B. The client apologizes and tells the nurse that it will never happen again.
C. No acts of aggression have been observed within 1 hour after the release of two of the extremity restraints.
D. The administered medication has taken effect.
Correct Answer: C. No acts of aggression have been observed within 1 hour after the release of two of the extremity restraints.
The best indicator that the behavior is controlled if the client exhibits no signs of aggression after partial release of restraints. When the patient is no longer a danger to themselves or others, the restraints should be removed immediately. The Occupational Safety and Health Administration (OSHA) stated that 75% of annual assaults in the workplace occur in the healthcare and social service fields. As reported in the National Crime Victimization Survey, healthcare workers face a 20% higher chance of being victimized in the workplace when compared to other workers.
Option A: The impetus to administer restraint and seclusion protocol is to obviate potential violence and potentiate harm reduction. Hazards to be avoided include both harm to the patient and the caretaker. This danger encompasses both nonviolent and violent risks.

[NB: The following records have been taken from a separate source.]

(** * MindMates AURA: the browser chat client [script.js]

    A shallow embedding of the client script.  The script is a set of
    event handlers over a handful of DOM nodes and three module-level
    variables; every handler is embedded as a computation in a small
    state-and-exception monad over an explicit [State] record.  An
    [async] function is cut at its [await]: the part before it runs
    inside the handler that calls it, the part after it runs when the
    environment settles the request.

    Strings are sequences of UTF-8 bytes ([String.string]).  The two
    characters the script rewrites, [<] and [>], are single bytes that
    never occur inside a multi-byte sequence, so rewriting bytes and
    rewriting UTF-16 code units agree on well-formed text. *)

From Stdlib Require Import String Ascii List ZArith Lia Bool.
From Stdlib Require Import DecimalString.
Import ListNotations.
Open Scope string_scope.
Set Warnings "-register-all".

(** ** JavaScript values *)

(** The values [JSON.parse] produces, and [undefined].  Numbers are the
    integer-valued ones that print without an exponent; a fraction or an
    exponent behaves like any nonzero integer for every test the script
    makes (truthiness, having no [replace] method). *)
Inductive jsval : Type :=
| JUndefined
| JNull
| JBool (b : bool)
| JNum (z : Z)
| JStr (s : string)
| JArr (l : list jsval)
| JObj (fields : list (string * jsval)).

(** An [Error] object: its [name] and its [message]. *)
Record JsError : Type := mkError { err_name : string; err_message : string }.

Definition TypeError (msg : string) : JsError := mkError "TypeError" msg.

(** ToBoolean. *)
Definition truthy (v : jsval) : bool :=
  match v with
  | JUndefined | JNull => false
  | JBool b => b
  | JNum z => negb (z =? 0)%Z
  | JStr s => negb (s =? "")
  | JArr _ | JObj _ => true
  end.

(** ToString, as a template literal applies it. *)
Fixpoint js_toString (v : jsval) : string :=
  match v with
  | JUndefined => "undefined"
  | JNull => "null"
  | JBool true => "true"
  | JBool false => "false"
  | JNum z => NilZero.string_of_int (Z.to_int z)
  | JStr s => s
  | JArr l =>
      let elem x := match x with
                    | JUndefined | JNull => ""
                    | _ => js_toString x
                    end in
      String.concat "," (map elem l)
  | JObj _ => "[object Object]"
  end.

(** Own-property lookup in a parsed object: the last binding of a
    duplicated key is the one [JSON.parse] keeps. *)
Fixpoint lookup_field (k : string) (fields : list (string * jsval)) : option jsval :=
  match fields with
  | [] => None
  | (k', v) :: rest =>
      match lookup_field k rest with
      | Some w => Some w
      | None => if k' =? k then Some v else None
      end
  end.

(** ** String operations of the script *)

(** [s.replace(/c/g, r)] for a one-character pattern. *)
Fixpoint replaceAllChar (c : ascii) (r : string) (s : string) : string :=
  match s with
  | EmptyString => EmptyString
  | String a rest =>
      if Ascii.eqb a c then r ++ replaceAllChar c r rest
      else String a (replaceAllChar c r rest)
  end.

(** Line 16: [text.replace(/</g, "&lt;").replace(/>/g, "&gt;")]. *)
Definition sanitize (text : string) : string :=
  replaceAllChar ">" "&gt;" (replaceAllChar "<" "&lt;" text).

Definition byte_of (n : nat) : ascii := ascii_of_nat n.

(** White space and line terminators, by their UTF-8 encodings. *)
Definition ws1 (a : ascii) : bool :=
  let n := nat_of_ascii a in
  (((9 <=? n) && (n <=? 13)) || (n =? 32))%nat.

(** U+00A0. *)
Definition ws2 (a b : ascii) : bool :=
  ((nat_of_ascii a =? 194) && (nat_of_ascii b =? 160))%nat.

(** U+1680, U+2000..U+200A, U+2028, U+2029, U+202F, U+205F, U+3000, U+FEFF. *)
Definition ws3 (a b c : ascii) : bool :=
  let x := nat_of_ascii a in
  let y := nat_of_ascii b in
  let z := nat_of_ascii c in
  (((x =? 225) && (y =? 154) && (z =? 128))
   || ((x =? 226) && (y =? 128)
       && (((128 <=? z) && (z <=? 138)) || (z =? 168) || (z =? 169) || (z =? 175)))
   || ((x =? 226) && (y =? 129) && (z =? 159))
   || ((x =? 227) && (y =? 128) && (z =? 128))
   || ((x =? 239) && (y =? 187) && (z =? 191)))%nat.

Fixpoint trimStart (s : string) : string :=
  match s with
  | EmptyString => s
  | String a s1 =>
      if ws1 a then trimStart s1
      else match s1 with
           | EmptyString => s
           | String b s2 =>
               if ws2 a b then trimStart s2
               else match s2 with
                    | EmptyString => s
                    | String c s3 => if ws3 a b c then trimStart s3 else s
                    end
           end
  end.

Definition rev_string (s : string) : string :=
  string_of_list_ascii (rev (list_ascii_of_string s)).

Healthcare providers are encouraged to always remain vigilant. Violence history remains the best predictor for future violence. The classic escalation of patient violence progresses from anger, resistance, and finally to confrontation. Signs of impending violent behavior include provocative behavior, posturing, pacing, angry demeanor, and aggressive acts.
Option B: Once an agitated patient has been identified, staff must give the patient the opportunity to calm down before physical intervention. Often, agitated but cooperative patients will be amenable to verbal de-escalation. Guidelines recommend an honest and straightforward approach with the implementation of friendly gestures proves most beneficial in the setting of an agitated patient. Following fruitless de-escalation techniques, emergency seclusion and restraint can be indicated.
Option D: This does not ensure that the client has controlled the behavior. Document appropriate clinical indications and have a standardized checklist prepared for staff to monitor and supply patient needs effectively. Numerous deaths and adverse patient outcomes have been reported due to inappropriate restraint placement and negligent monitoring. After restraint placement, patients should be reevaluated every hour and moved at regular intervals to prevent sequelae such as pressure ulcers, rhabdomyolysis, and paresthesias.